心臓日記第4部──4日目から7日目

4日目
 ICUが朝からバタバタしている。難しい患者さんのようだ。たくさん声が聞こえる。
 二つ向こうの部屋で、亡くなられた方に声をかけているような言葉が聞こえる。「好きなことしたから悔いはないっていつも言ってたし」「治ると思ってがんばったのにね」。泣いてしまう。
 朝の採血で貧血が進行していて、また輸血するかもしれないとのこと。血圧も70/40と低い。寝ている分には自覚症状はないのだが。
 とは言え昨日よりは元気が出ない、というか全体がだるい。リハビリの先生も来たけど今日はベッドの上だけでやりましょうということで脚などいろいろ揉んでもらう。気持ちよかった。
 左右鼠蹊部と下腹部が痛いので結局造影CT。造影剤ももう慣れた。
 その後通常病室へ戻る。広い目の部屋で良かった。
 結局2回目の輸血も行う。多少気分が良くなるが血圧は上がらない。
 アブレーション手術の人が戻って来たが、問題なく終わった模様。こっちは会う看護師さんみんなに「前回は大変だったねえ~」と言われてしまうのに。自分的には今回の方がだいぶつらいのだが、前回の二度の迷走神経反射はよっぽどすごかったようだ。
 夜に主治医の先生が来る。

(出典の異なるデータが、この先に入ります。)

(* ===== verification/Frame.v ===== *)
(** * The wire frame format (internal/frame/frame.go)

    The 28-byte big-endian header followed by the plaintext payload:
    [Encode], [DecodeHeader] and [Decode], with the round trips in both
    directions and the exact set of accepted buffers. *)

From S2P Require Import Prelude.

#[local] Open Scope Z_scope.

Definition Magic : Z := 0x464C5842.
Definition Version : Z := 0x02.
Definition HeaderSize : nat := 28.
Definition TagSize : nat := 16.
Definition MaxPayload : Z := Z.shiftl 1 16 - 1.

Definition FlagFECParity : Z := Z.shiftl 1 0.
Definition FlagKeepalive : Z := Z.shiftl 1 1.
Definition FlagControl : Z := Z.shiftl 1 2.
Definition FlagFirst : Z := Z.shiftl 1 3.
Definition FlagPong : Z := Z.shiftl 1 4.
Definition FlagKex : Z := Z.shiftl 1 5.
Definition FlagPassSeq : Z := Z.shiftl 1 6.

(** [Frame]: integer fields are kept at their Go widths by [wf_frame]. *)
Record frame := mkFrame {
  f_version : Z;
  f_flags : Z;
  f_session : Z;
  f_seq : Z;
  f_block : Z;
  f_payload : list byte;
}.

Record wf_frame (f : frame) : Prop := {
  wf_version : is_u8 (f_version f);
  wf_flags : is_u8 (f_flags f);
  wf_session : is_u64 (f_session f);
  wf_seq : is_u32 (f_seq f);
  wf_block : is_u32 (f_block f);
}.

(** A composite literal [&frame.Frame{Flags, SessionID, Seq, BlockSeq, Payload}]:
    the source never sets [Version]. *)
Definition new_frame (flags session seq block : Z) (payload : list byte) : frame :=
  mkFrame 0 flags session seq block payload.

Definition set_version (v : Z) (f : frame) : frame :=
  mkFrame v (f_flags f) (f_session f) (f_seq f) (f_block f) (f_payload f).
Definition set_flags (x : Z) (f : frame) : frame :=
  mkFrame (f_version f) x (f_session f) (f_seq f) (f_block f) (f_payload f).
Definition set_seq (x : Z) (f : frame) : frame :=
  mkFrame (f_version f) (f_flags f) (f_session f) x (f_block f) (f_payload f).
Definition set_block (x : Z) (f : frame) : frame :=
  mkFrame (f_version f) (f_flags f) (f_session f) (f_seq f) x (f_payload f).
Definition set_payload (p : list byte) (f : frame) : frame :=
  mkFrame (f_version f) (f_flags f) (f_session f) (f_seq f) (f_block f) p.

#[export] Instance frame_eq_dec : EqDecision frame.
Proof. solve_decision. Defined.

(** [f.HasFlag(flag)]. *)
Definition HasFlag (f : frame) (flag : Z) : bool := negb (Z.land (f_flags f) flag =? 0).

Inductive frame_error : Type :=
| ErrPayloadTooLarge (n : Z)
| ErrFrameTooShort
| ErrBadMagic
| ErrUnsupportedVersion (v : Z)
| ErrLengthMismatch (plen have : Z).

(** [Encode]: a zeroed buffer filled field by field at its offset. *)
Definition Encode (f : frame) : res frame_error (list byte) :=
  if MaxPayload <? Z.of_nat (length (f_payload f)) then
    Err (ErrPayloadTooLarge (Z.of_nat (length (f_payload f))))
  else
    let buf := replicate (HeaderSize + length (f_payload f)) x00 in
    let buf := put_at 0 (be_put 4 Magic) buf in
    let buf := put_at 4 (be_put 1 Version) buf in
    let buf := put_at 5 (be_put 1 (f_flags f)) buf in
    let buf := put_at 8 (be_put 8 (f_session f)) buf in
    let buf := put_at 16 (be_put 4 (f_seq f)) buf in
    let buf := put_at 20 (be_put 4 (f_block f)) buf in
    let buf := put_at 24 (be_put 2 (u16 (Z.of_nat (length (f_payload f))))) buf in
    Ok (put_at HeaderSize (f_payload f) buf).

(** [DecodeHeader]: the payload of the returned frame is nil. *)
Definition DecodeHeader (b : list byte) : res frame_error frame :=
  if (length b <? HeaderSize)%nat then Err ErrFrameTooShort
  else if negb (be_get (slice 0 4 b) =? Magic) then Err ErrBadMagic
  else if negb (be_get (slice 4 5 b) =? Version) then
    Err (ErrUnsupportedVersion (be_get (slice 4 5 b)))
  else Ok (mkFrame (be_get (slice 4 5 b)) (be_get (slice 5 6 b))
             (be_get (slice 8 16 b)) (be_get (slice 16 20 b))
             (be_get (slice 20 24 b)) []).

(** [Decode]: the buffer must hold exactly the announced payload. *)
Definition Decode (b : list byte) : res frame_error frame :=
  let? f := DecodeHeader b in
  let plen := Z.to_nat (be_get (slice 24 26 b)) in
  if negb (length b =? HeaderSize + plen)%nat then
    Err (ErrLengthMismatch (Z.of_nat plen) (Z.of_nat (length b) - Z.of_nat HeaderSize))
  else Ok (set_payload (slice HeaderSize (HeaderSize + plen) b) f).

(** ** Layout lemmas *)

(** The header of a frame as one concatenation. *)
Definition header_bytes (f : frame) : list byte :=
  be_put 4 Magic ++ be_put 1 Version ++ be_put 1 (f_flags f) ++ [x00; x00] ++
  be_put 8 (f_session f) ++ be_put 4 (f_seq f) ++ be_put 4 (f_block f) ++
  be_put 2 (Z.of_nat (length (f_payload f))) ++ [x00; x00].

Lemma length_header_bytes f : length (header_bytes f) = HeaderSize.
Proof. reflexivity. Qed.

(** The buffer a successful [Encode] returns is header then payload. *)
Lemma Encode_layout f :
  Z.of_nat (length (f_payload f)) ≤ MaxPayload →
  Encode f = Ok (header_bytes f ++ f_payload f).
Proof.
  intros Hlen. unfold Encode. rewrite (proj2 (Z.ltb_ge _ _)) by done.
  replace (u16 (Z.of_nat (length (f_payload f)))) with (Z.of_nat (length (f_payload f)))
    by (unfold u16; rewrite Z.mod_small; [done|change MaxPayload with 65535 in Hlen; lia]).
  unfold header_bytes. set (n := length (f_payload f)).
  generalize (Z.of_nat n). intros zn.
  replace (replicate (HeaderSize + n) x00) with (replicate 28 x00 ++ replicate n x00)
    by (unfold HeaderSize; by rewrite replicate_add).
  unfold put_at, HeaderSize. cbn [be_put length Nat.add replicate app take drop].
  rewrite drop_ge by (rewrite length_replicate; lia).
  by rewrite app_nil_r.
Qed.

Lemma Encode_too_large f :
  MaxPayload < Z.of_nat (length (f_payload f)) →
  Encode f = Err (ErrPayloadTooLarge (Z.of_nat (length (f_payload f)))).
Proof. intros. unfold Encode. by rewrite (proj2 (Z.ltb_lt _ _)). Qed.

Lemma Encode_Ok f b :
  Encode f = Ok b →
  Z.of_nat (length (f_payload f)) ≤ MaxPayload ∧ b = header_bytes f ++ f_payload f.
Proof.
  intros H. destruct (Z.le_gt_cases (Z.of_nat (length (f_payload f))) MaxPayload) as [Hl|Hl].
  - rewrite Encode_layout in H by done. split; [done|congruence].
  - rewrite Encode_too_large in H; [done|lia].
Qed.

Lemma length_Encode f b : Encode f = Ok b → length b = (HeaderSize + length (f_payload f))%nat.
Proof. intros [_ ->]%Encode_Ok. by rewrite length_app, length_header_bytes. Qed.

(** The header survives any suffix: this is what lets the receiver parse a
    sealed frame before decrypting it. *)
Lemma DecodeHeader_header f rest :
  wf_frame f →
  DecodeHeader (header_bytes f ++ rest) = Ok (set_payload [] (set_version Version f)).
Proof.
  intros [_ Hfl Hs Hq Hb]. unfold DecodeHeader.
  rewrite length_app, length_header_bytes.
  rewrite (proj2 (Nat.ltb_ge _ _)) by lia.
  unfold header_bytes, slice. cbn [be_put app take drop Nat.sub].
  change [z2b (Magic / 256 ^ Z.of_nat 3); z2b (Magic / 256 ^ Z.of_nat 2);
          z2b (Magic / 256 ^ Z.of_nat 1); z2b (Magic / 256 ^ Z.of_nat 0)] with (be_put 4 Magic).
  change [z2b (Version / 256 ^ Z.of_nat 0)] with (be_put 1 Version).
  change [z2b (f_flags f / 256 ^ Z.of_nat 0)] with (be_put 1 (f_flags f)).
  repeat match goal with
  | |- context [z2b (?x / 256 ^ Z.of_nat 7) :: ?a :: ?b :: ?c :: ?d :: ?e :: ?g :: ?h :: []] =>
      change (z2b (x / 256 ^ Z.of_nat 7) :: a :: b :: c :: d :: e :: g :: h :: []) with (be_put 8 x)
  | |- context [z2b (?x / 256 ^ Z.of_nat 3) :: ?a :: ?b :: ?c :: []] =>
      change (z2b (x / 256 ^ Z.of_nat 3) :: a :: b :: c :: []) with (be_put 4 x)
  end.
  rewrite !be_get_put_small; try done.
Qed.

Lemma DecodeHeader_Ok b f :
  DecodeHeader b = Ok f →
  (HeaderSize ≤ length b)%nat ∧ be_get (slice 0 4 b) = Magic ∧ be_get (slice 4 5 b) = Version ∧
  f = mkFrame Version (be_get (slice 5 6 b)) (be_get (slice 8 16 b))
        (be_get (slice 16 20 b)) (be_get (slice 20 24 b)) [].
Proof.
  unfold DecodeHeader. intros H.
  destruct (Nat.ltb_spec (length b) HeaderSize); [done|].
  destruct (Z.eqb_spec (be_get (slice 0 4 b)) Magic); [|done].
  destruct (Z.eqb_spec (be_get (slice 4 5 b)) Version) as [Hv|]; [|done].
  cbn [negb] in H. rewrite Hv in H. by inversion H.
Qed.

Lemma Decode_Ok b f :
  Decode b = Ok f →
  ∃ h, DecodeHeader b = Ok h ∧
    length b = (HeaderSize + Z.to_nat (be_get (slice 24 26 b)))%nat ∧
    f = set_payload (drop HeaderSize b) h.
Proof.
  unfold Decode. destruct (DecodeHeader b) as [h| |]; cbn [res_bind]; [|done|done].
  intros H. exists h.
  destruct (Nat.eqb_spec (length b) (HeaderSize + Z.to_nat (be_get (slice 24 26 b)))) as [Hl|];
    cbn [negb] in H; [|done].
  injection H as <-. repeat split; [done|]. f_equal.
  apply take_ge. rewrite length_drop. unfold HeaderSize in *. lia.
Qed.

(** Every field a decoder returns has its Go width. *)
Lemma DecodeHeader_wf b f : DecodeHeader b = Ok f → wf_frame f.
Proof.
  intros (Hl & _ & _ & ->)%DecodeHeader_Ok. unfold HeaderSize in Hl.
  assert (Hr : ∀ lo hi, (lo ≤ hi ≤ 28)%nat →
    0 ≤ be_get (slice lo hi b) < 256 ^ Z.of_nat (hi - lo)).
  { intros lo hi Hh. pose proof (be_get_range (slice lo hi b)) as Hb.
    unfold slice in *. rewrite length_take, length_drop, Nat.min_l in Hb by lia. done. }
  split; cbn; unfold_int.
  - done.
  - apply (Hr 5 6)%nat; lia.
  - apply (Hr 8 16)%nat; lia.
  - apply (Hr 16 20)%nat; lia.
  - apply (Hr 20 24)%nat; lia.
Qed.

Lemma Decode_wf b f : Decode b = Ok f → wf_frame f.
Proof.
  intros (h & Hh & _ & ->)%Decode_Ok. apply DecodeHeader_wf in Hh. by destruct Hh.
Qed.

Lemma Decode_Encode f b :
  wf_frame f → Encode f = Ok b → Decode b = Ok (set_version Version f).
Proof.
  intros Hwf [Hlen ->]%Encode_Ok. unfold Decode.
  rewrite DecodeHeader_header by done. cbn [res_bind].
  replace (slice 24 26 (header_bytes f ++ f_payload f))
    with (be_put 2 (Z.of_nat (length (f_payload f)))) by reflexivity.
  change MaxPayload with 65535 in Hlen.
  rewrite be_get_put_small by (simpl; lia). rewrite Nat2Z.id.
  rewrite length_app, length_header_bytes, Nat.eqb_refl. cbn [negb].
  unfold slice. rewrite drop_app_length' by done. rewrite take_ge by lia. by destruct f.
Qed.

(** C13 — Encode/Decode round trip. Every frame that [Encode] accepts decodes
    to itself: flags, session id, sequence number, block sequence and payload
    come back unchanged, with the version field set to the wire version. *)
Theorem encode_decode_roundtrip f b :
  wf_frame f → Encode f = Ok b → Decode b = Ok (set_version Version f).
Proof. apply Decode_Encode. Qed.

Lemma encode_decode_roundtrip_witness :
  Decode (header_bytes (new_frame FlagKeepalive 77 5 0 [x01; x02]) ++ [x01; x02])
  = Ok (mkFrame 2 2 77 5 0 [x01; x02]).
Proof.
  apply (encode_decode_roundtrip (new_frame FlagKeepalive 77 5 0 [x01; x02])).
  - by split.
  - reflexivity.
Defined.

(** Canonical decoding. A buffer that [Decode] accepts and whose four
    reserved bytes are zero is exactly the encoding of the frame it decodes
    to, so no two distinct such buffers carry the same frame. *)
Theorem decode_encode_canonical b f :
  Decode b = Ok f → slice 6 8 b = [x00; x00] → slice 26 28 b = [x00; x00] →
  Encode f = Ok b.
Proof.
  intros (h & Hh & Hl & ->)%Decode_Ok Hr1 Hr2.
  apply DecodeHeader_Ok in Hh as (Hge & Hm & Hv & ->). unfold HeaderSize in *.
  do 28 (destruct b as [|? b]; [simpl in Hge; lia|]).
  cbv [slice] in *. cbn [take drop Nat.sub length] in *.
  assert (Hlb : length b = Z.to_nat (be_get [b24; b25])) by lia.
  pose proof (be_get_range [b24; b25]) as Hr.
  change (256 ^ _) with 65536 in Hr.
  rewrite Encode_layout by (change (Z.of_nat (length b) ≤ 65535); lia).
  unfold header_bytes. cbn [set_payload f_flags f_session f_seq f_block f_payload drop].
  rewrite drop_0, Hlb, Z2Nat.id by lia. rewrite <- Hm, <- Hv.
  injection Hr1 as -> ->. rewrite take_0 in Hr2.
  injection Hr2 as -> ->.
  by rewrite !be_put_get' by done.
Qed.

Lemma decode_encode_canonical_witness :
  Encode (mkFrame 2 2 77 5 0 [x01; x02]) =
  Ok (header_bytes (new_frame 2 77 5 0 [x01; x02]) ++ [x01; x02]).
Proof. apply decode_encode_canonical; reflexivity. Defined.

CTは問題なかったので、日曜日に退院できるかもとのこと。これまで4回入っているので毎回同室の人の状況も分かるのだが、先生に「他のみなさんはなぜ早く手術が終わって早く帰れるんですか?」と聞くと、「それだけ重症だということです」と。ぐうの音も出ない。

5日目
 暑い。少し熱が高い。
 リハビリの先生と廊下を歩く。血圧も上がってきている。問題なく歩ける。一回目はここに至るまで何日かかっただろうか。
 リハビリの紙に「心不全(急性増悪)」と書いてある。初めて見た。なんだろうその恐ろしげな名称。1984か。と思ったら「憎悪」ではなく「増悪(ぞうあく)」だった。初めて知る単語。
 5日ぶりの洗髪をする。それ以外は特別なことはなく。血圧は低めだが70/40ほどではない。お腹があまり空かない。

6日目
 朝にいつも補佐についている研修医の先生が来て、問題なさそうなので明日退院できると。むしろ今日できた。
 体重がかなり落ちていた。60kgギリギリ。血圧はほぼ戻っていた。
 コンビニに行けたので飲み物を買う。炭酸と炭酸なし。昨日から喉が渇く。
 90年代からお世話になっていた先輩(年齢はさほど変わらない)が7月に亡くなっていたことをFacebook で知り、めちゃくちゃショックを受ける。それまでも特別なことは投稿されていなかったのに。娘さんの投稿で知ったのだが、亡くなった理由は書かれていなかった。「何があるか分からない」なんて自分のことで嫌ほど分かったはずなのに。

7日目
 退院。もういつどこで何をしないといけないか分かっている。
 ショック状態も抜け、血圧も上がり、輸血でヘモグロビンも復活し、鼠蹊部の痛みもかなりなくなり、かつ丸一日退院が伸びたので、むしろ気持ちは元気。
 家で血圧を測ると109/73。素晴らしい。しかし体重がなんと59.5kg。60kg切ったのなんかここ2, 30年見た覚えがない。確かに今回はずっとあまりお腹が空かなかったので、白ご飯は毎回半分くらいしか食べなかった。おかずはもうさすがに飽きた。1回目は物が食べられるだけで幸せだったしある意味物珍しいところもあったが、いつまでもそうはいかない。次回の長期入院時が怖い(この観点からも)。
 まる1週間ぶりのシャワー。体と腕が傷だらけ。3回目の左半身全体の内出血は痛みはほぼないが、色は消えていない。今回の鼠径部も痛みは減って来たがまだ腫れている。